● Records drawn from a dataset
—————

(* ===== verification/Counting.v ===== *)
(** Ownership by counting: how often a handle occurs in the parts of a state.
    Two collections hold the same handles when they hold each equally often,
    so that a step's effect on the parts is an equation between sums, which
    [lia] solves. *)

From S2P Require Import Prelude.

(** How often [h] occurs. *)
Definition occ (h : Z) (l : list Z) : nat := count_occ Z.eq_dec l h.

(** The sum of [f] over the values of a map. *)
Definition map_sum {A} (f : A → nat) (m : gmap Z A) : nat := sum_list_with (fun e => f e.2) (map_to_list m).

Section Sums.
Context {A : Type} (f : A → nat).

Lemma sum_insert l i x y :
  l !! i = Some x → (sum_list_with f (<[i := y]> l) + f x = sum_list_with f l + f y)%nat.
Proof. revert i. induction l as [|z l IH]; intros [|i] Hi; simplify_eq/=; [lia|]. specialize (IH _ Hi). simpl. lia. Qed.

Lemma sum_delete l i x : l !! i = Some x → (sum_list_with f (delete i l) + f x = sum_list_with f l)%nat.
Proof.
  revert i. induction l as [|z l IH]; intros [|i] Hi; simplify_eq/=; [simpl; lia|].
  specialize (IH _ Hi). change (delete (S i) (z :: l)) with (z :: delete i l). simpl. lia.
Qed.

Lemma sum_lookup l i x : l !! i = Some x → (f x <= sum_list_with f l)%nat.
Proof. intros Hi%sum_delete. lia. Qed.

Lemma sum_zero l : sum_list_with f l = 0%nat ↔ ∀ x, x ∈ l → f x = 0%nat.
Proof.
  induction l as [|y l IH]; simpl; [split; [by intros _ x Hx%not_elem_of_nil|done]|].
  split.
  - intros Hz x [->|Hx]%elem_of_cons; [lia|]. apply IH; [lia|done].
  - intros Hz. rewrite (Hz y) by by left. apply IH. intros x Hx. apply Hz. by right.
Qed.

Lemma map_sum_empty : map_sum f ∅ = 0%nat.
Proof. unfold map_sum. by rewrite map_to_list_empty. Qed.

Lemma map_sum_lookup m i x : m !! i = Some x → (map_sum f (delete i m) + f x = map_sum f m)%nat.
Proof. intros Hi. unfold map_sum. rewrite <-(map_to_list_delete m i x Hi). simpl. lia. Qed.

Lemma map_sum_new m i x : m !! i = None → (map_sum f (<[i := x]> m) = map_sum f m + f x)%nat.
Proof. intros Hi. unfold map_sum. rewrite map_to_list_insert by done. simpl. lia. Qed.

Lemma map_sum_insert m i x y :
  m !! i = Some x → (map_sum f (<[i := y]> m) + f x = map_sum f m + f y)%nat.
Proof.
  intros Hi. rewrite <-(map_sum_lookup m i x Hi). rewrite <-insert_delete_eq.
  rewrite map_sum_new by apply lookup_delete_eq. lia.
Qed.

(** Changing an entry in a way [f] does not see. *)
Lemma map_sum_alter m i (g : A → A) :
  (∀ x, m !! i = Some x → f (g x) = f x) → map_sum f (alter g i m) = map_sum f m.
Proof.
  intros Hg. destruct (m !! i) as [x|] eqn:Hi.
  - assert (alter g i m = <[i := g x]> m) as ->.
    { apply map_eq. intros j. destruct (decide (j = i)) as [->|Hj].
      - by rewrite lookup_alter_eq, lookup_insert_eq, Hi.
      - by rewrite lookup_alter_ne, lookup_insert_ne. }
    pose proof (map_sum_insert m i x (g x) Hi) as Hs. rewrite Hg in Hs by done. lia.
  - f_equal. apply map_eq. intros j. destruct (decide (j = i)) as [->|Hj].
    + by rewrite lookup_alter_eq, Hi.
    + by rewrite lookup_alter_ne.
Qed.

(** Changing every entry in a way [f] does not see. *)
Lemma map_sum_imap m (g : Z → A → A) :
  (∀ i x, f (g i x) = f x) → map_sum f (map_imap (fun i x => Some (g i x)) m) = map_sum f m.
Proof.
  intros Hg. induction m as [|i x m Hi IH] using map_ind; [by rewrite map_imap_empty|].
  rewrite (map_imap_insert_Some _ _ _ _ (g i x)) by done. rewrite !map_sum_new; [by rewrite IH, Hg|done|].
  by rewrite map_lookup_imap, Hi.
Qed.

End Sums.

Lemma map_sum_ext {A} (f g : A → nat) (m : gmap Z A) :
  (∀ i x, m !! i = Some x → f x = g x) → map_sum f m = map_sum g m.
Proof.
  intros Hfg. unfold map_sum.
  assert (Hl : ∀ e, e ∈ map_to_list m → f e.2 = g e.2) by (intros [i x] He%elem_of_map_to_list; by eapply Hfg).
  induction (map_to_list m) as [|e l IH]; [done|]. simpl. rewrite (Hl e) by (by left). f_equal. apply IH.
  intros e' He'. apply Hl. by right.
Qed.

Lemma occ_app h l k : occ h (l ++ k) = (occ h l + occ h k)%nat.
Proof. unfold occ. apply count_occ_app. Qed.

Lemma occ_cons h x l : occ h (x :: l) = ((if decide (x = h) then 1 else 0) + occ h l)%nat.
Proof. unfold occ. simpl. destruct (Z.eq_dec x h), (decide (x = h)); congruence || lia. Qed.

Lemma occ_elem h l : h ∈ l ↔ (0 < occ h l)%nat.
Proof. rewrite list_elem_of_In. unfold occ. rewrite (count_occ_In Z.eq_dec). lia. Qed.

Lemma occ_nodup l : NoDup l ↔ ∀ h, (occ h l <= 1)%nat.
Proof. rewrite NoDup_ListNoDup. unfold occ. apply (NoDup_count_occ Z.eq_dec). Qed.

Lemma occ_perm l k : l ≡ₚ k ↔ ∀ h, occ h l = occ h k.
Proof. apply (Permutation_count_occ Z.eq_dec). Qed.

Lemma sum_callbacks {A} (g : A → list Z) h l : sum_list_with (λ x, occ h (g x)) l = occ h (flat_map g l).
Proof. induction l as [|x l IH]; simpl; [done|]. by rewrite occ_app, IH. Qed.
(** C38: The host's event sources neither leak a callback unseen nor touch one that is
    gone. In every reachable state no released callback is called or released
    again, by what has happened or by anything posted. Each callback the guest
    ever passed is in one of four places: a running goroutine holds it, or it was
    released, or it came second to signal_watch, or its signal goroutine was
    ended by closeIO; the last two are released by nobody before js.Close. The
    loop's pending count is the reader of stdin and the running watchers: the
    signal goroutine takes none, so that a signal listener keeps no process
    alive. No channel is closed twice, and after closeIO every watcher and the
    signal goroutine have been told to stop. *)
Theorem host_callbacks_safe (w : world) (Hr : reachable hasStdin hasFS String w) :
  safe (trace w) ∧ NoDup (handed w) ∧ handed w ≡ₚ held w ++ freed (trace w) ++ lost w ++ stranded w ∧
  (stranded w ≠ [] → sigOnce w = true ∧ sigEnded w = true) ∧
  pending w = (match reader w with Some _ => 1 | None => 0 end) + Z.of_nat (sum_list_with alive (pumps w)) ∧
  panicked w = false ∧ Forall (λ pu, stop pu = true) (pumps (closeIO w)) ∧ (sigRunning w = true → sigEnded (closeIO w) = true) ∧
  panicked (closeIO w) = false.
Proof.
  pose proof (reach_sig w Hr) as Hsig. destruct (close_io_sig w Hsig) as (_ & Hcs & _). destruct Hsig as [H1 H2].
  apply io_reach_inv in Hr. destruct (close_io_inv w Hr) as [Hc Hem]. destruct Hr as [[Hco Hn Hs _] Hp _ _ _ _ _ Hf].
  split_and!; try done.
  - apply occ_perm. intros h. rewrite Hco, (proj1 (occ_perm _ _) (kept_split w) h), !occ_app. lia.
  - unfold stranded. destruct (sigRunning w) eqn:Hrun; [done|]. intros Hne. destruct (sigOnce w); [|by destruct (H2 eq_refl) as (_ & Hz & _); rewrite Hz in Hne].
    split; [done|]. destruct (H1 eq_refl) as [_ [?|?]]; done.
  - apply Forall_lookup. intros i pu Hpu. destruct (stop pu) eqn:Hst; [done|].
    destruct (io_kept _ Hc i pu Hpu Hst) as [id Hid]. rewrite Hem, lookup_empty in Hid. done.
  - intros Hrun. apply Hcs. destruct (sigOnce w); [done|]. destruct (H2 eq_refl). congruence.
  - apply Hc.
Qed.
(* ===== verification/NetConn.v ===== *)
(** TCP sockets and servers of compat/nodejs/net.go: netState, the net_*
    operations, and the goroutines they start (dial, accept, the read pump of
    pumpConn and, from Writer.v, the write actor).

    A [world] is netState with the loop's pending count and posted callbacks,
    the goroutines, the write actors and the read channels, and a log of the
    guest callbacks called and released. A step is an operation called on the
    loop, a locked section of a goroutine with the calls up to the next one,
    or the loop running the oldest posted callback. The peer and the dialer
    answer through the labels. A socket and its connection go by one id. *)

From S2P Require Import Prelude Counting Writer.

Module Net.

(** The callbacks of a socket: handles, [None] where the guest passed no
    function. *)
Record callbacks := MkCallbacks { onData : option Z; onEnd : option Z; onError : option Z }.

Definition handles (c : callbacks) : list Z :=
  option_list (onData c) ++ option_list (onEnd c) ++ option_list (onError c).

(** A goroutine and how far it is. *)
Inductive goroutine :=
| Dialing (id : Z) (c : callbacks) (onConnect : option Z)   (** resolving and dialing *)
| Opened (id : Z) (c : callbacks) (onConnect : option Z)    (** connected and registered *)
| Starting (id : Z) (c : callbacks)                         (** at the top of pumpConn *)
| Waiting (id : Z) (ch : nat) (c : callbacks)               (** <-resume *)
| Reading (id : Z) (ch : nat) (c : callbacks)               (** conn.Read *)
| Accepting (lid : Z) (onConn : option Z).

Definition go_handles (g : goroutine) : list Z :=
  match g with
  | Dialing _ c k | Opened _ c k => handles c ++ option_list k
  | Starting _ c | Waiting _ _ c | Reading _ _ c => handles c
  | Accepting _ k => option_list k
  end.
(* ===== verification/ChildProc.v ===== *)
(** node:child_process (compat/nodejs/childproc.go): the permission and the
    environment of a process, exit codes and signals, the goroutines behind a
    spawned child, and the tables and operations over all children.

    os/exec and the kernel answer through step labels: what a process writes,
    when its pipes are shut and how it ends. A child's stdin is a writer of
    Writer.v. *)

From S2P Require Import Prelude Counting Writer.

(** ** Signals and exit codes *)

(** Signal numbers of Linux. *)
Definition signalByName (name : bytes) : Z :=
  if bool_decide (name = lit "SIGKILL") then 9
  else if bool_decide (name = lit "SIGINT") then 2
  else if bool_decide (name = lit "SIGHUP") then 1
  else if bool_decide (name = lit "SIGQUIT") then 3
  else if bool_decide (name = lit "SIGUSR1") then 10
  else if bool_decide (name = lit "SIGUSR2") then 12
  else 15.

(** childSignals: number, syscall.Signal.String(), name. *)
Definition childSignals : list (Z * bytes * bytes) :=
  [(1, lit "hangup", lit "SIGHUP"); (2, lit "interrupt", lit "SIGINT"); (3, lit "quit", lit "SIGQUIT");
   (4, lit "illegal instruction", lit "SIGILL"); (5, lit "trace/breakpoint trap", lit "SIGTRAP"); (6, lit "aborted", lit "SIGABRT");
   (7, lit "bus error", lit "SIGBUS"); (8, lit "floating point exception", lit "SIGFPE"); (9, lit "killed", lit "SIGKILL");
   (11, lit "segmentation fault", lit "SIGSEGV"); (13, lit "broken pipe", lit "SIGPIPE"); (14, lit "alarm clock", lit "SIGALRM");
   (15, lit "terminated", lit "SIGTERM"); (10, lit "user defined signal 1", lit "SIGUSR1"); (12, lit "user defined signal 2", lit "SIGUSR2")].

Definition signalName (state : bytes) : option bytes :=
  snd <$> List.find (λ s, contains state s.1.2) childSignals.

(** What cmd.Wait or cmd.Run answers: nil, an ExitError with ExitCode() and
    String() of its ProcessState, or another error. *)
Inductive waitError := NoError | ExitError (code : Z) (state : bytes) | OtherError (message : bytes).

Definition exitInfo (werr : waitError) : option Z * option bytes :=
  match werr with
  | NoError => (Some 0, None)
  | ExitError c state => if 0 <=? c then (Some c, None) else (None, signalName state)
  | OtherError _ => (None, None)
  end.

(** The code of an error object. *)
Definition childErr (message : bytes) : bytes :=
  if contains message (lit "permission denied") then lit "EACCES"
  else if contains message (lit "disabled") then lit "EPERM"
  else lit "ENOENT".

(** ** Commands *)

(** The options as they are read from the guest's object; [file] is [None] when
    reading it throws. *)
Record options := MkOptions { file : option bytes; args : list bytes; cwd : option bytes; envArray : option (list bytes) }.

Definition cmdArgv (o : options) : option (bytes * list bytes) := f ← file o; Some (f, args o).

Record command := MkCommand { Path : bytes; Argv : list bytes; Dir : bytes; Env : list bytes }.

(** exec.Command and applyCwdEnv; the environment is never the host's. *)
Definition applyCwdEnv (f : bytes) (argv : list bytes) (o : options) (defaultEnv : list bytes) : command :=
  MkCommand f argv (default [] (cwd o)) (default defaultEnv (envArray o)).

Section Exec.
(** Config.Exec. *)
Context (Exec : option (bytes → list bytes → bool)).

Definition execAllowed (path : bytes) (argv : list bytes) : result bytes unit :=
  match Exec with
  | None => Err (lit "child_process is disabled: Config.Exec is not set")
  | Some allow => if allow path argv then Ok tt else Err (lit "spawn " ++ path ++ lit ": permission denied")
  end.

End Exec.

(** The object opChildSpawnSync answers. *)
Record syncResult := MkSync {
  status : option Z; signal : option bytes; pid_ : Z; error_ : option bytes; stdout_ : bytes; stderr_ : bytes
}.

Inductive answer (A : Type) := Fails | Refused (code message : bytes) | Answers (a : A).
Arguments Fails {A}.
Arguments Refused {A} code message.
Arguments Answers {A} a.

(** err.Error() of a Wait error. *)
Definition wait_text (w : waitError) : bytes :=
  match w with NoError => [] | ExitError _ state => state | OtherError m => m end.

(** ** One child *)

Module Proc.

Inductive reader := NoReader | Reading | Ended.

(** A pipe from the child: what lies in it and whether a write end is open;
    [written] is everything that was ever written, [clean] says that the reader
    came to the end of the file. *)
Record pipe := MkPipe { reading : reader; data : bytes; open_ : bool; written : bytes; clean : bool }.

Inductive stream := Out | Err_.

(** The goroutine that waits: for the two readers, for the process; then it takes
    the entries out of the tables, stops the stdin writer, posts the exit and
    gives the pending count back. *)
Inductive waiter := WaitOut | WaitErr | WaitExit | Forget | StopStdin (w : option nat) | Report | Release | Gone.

—————

● Work instructions
Each line holding the word "labels" must be pulled from the records.

● Solution for this problem
    answer through the labels. A socket and its connection go by one id. *)
    os/exec and the kernel answer through step labels: what a process writes,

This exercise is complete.